1 Introduction
Polycystic ovary syndrome (PCOS) is a common cause of anovulatory infertility, and has a wide spectrum of clinical findings.1,2 The prevalence is around 6%–10% among women of reproductive age.3 As PCOS is associated with many comorbidities (e.g., metabolic syndrome, depression, obstructive sleep apnea, endometrial cancer), diagnosing it accurately is crucial for informing the patients about the potential health risks associated with it, for guiding the patients to make appropriate lifestyle changes, and for tailoring the therapy to the patients’ therapeutic goals.4–7
Today, most commonly used diagnostic criteria for PCOS is the Rotterdam criteria; oligo-amenorrhea (OM), hyperandrogenism (HA) and polycystic ovarian morphology (PCOM).8 After exclusion of other etiologies for hyperandrogenism or oligo-amenorrhea, at least 2 out of 3 criteria are required for diagnosis.
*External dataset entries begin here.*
(** The plan of a walk that starts with a positive need, over batches of
    positive quantity: a shortfall exactly when the need exceeds the total;
    otherwise the leading batches [gone] are emptied and the batch [b] that
    covers what is still needed gives it. *)
Lemma deduct_batches_spec (bs : list batch) (q : Z) :
  0 < q ->
  Forall (fun r => 0 < i_quantity r) bs ->
  (sum_quantities bs < q /\
   snd (deduct_batches bs q) = q - sum_quantities bs) \/
  (exists gone b rest,
     bs = gone ++ b :: rest /\
     sum_quantities gone < q <= sum_quantities gone + i_quantity b /\
     deduct_batches bs q =
       (map (fun g => (0, i_id g)) gone
          ++ [(i_quantity b - (q - sum_quantities gone), i_id b)], 0)).
Proof.
  intros Hq Hpos. revert q Hq.
  induction Hpos as [|b bs Hb Hpos IH]; intros q Hq; simpl.
  - left. change (sum_quantities []) with 0. split; lia.
  - rewrite sum_quantities_cons.
    destruct (q <=? 0) eqn:E0; [apply Z.leb_le in E0; lia|].
    destruct (i_quantity b >=? q) eqn:E.
    + right. exists [], b, bs. apply Z.geb_le in E.
      change (sum_quantities []) with 0. simpl.
      split; [reflexivity|]. split; [lia|].
      replace (q - 0) with q by lia.
      destruct bs as [|b' bs']; reflexivity.
    + assert (i_quantity b < q) as Hlt.
      { destruct (Z.geb_spec (i_quantity b) q); [discriminate|lia]. }
      destruct (IH (q - i_quantity b))
        as [[H1 H2]|(gone & b' & rest & H1 & H2 & H3)]; [lia| |].
      * left. destruct (deduct_batches bs (q - i_quantity b)).
        simpl in *. split; lia.
      * right. exists (b :: gone), b', rest. subst bs.
        rewrite sum_quantities_cons. simpl.
        split; [reflexivity|]. split; [lia|].
        rewrite H3.
        replace (q - (i_quantity b + sum_quantities gone))
          with (q - i_quantity b - sum_quantities gone) by lia.
        reflexivity.
Qed.

(** ** [ORDER BY id ASC] *)

Lemma insert_by_id_perm (r : batch) (l : list batch) :
  Permutation (Sql.insert_by_id r l) (r :: l).
Proof.
  induction l as [|x l IH]; simpl; auto.
  destruct (i_id r <=? i_id x); auto.
  rewrite IH. apply perm_swap.
Qed.

Lemma order_by_id_perm (l : list batch) : Permutation (Sql.order_by_id l) l.
Proof.
  induction l as [|x l IH]; simpl; auto.
  rewrite insert_by_id_perm. now constructor.
Qed.

Lemma insert_by_id_sorted (r : batch) (l : list batch) :
  Sorted (fun x y => i_id x <= i_id y) l ->
  Sorted (fun x y => i_id x <= i_id y) (Sql.insert_by_id r l).
Proof.
  induction 1 as [|x l Hl IH Hx]; simpl.
  - repeat constructor.
  - destruct (Z.leb_spec (i_id r) (i_id x)).
    + repeat constructor; auto.
    + constructor; auto.
      destruct l as [|y l]; simpl in *.
      * constructor. lia.
      * destruct (Z.leb_spec (i_id r) (i_id y)); constructor; try lia.
        now inversion Hx.
Qed.

Lemma order_by_id_sorted (l : list batch) :
  Sorted (fun x y => i_id x <= i_id y) (Sql.order_by_id l).
Proof.
  induction l as [|x l IH]; simpl; [constructor|].
  now apply insert_by_id_sorted.
Qed.

Lemma sorted_distinct_ascending (l : list batch) :
  Sorted (fun x y => i_id x <= i_id y) l ->
  NoDup (map i_id l) ->
  StronglySorted (fun x y => i_id x < i_id y) l.
Proof.
  intros Hs Hnd. apply Sorted_StronglySorted in Hs.
  - induction Hs as [|x l Hl IH Hx]; constructor.
    + apply IH. now inversion Hnd.
    + inversion Hnd as [|? ? Hnin _]; subst.
      rewrite Forall_forall in *. intros y Hy.
      specialize (Hx y Hy).
      assert (i_id x <> i_id y).
      { intros E. apply Hnin. rewrite E. now apply in_map. }
      lia.
  - intros x y z. lia.
Qed.

Lemma sum_quantities_perm (l l' : list batch) :
  Permutation l l' -> sum_quantities l = sum_quantities l'.
Proof.
  induction 1; rewrite ?sum_quantities_cons; lia.
Qed.

Lemma select_batches_perm (pid : Z) (s : db) :
  Permutation (Sql.select_batches pid s) (batches_of pid s).
Proof. apply order_by_id_perm. Qed.

Lemma select_batches_stock (pid : Z) (s : db) :
  sum_quantities (Sql.select_batches pid s) = stock pid s.
Proof. apply sum_quantities_perm, select_batches_perm. Qed.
Based on the Rotterdam criteria, 4 different PCOS phenotypes were identified. Phenotype-A is the most common type and has all three criteria: OM + HA + PCOM. Phenotype-B is characterized with presence of OM + HA, phenotype-C with HA + PCOM and phenotype-D with OM + PCOM.9
Anti-Müllerian hormone (AMH) levels are elevated in women with PCOS and are usually evaluated in PCOS patients with fertility problems as it is regarded as an indirect marker of ovarian reserve.10 Also, PCOS is frequently associated with metabolic abnormalities such as obesity and insulin resistance both of which have become health issues worldwide.11 Even though the current PCOS diagnostic criteria do not include Body Mass Index (BMI), AMH or Insulin Resistance (IR); they are closely interrelated with PCOS.12 Due to the correlations with antral follicle count, ovulatory dysfunction, hyperandrogenism and AMH levels, there is an ongoing debate about the use of AMH as a diagnostic tool for PCOS.13–16 In addition, among PCOS patients, phenotype-A is associated with higher BMI, higher AMH levels and higher IR.17–19
In our study, our aim was (i)to confirm that the levels of BMI, AMH and HOMA-IR are higher in PCOS patients and higher in phenotype-A among PCOS patients, and (ii)to determine cut-off values for the diagnosis of PCOS and phenotype-A. Hence, such cut-off values can be incorporated into PCOS diagnosis criteria. This would be helpful since it might be challenging to perform ultrasound in certain conditions and regions in order to diagnose PCOS.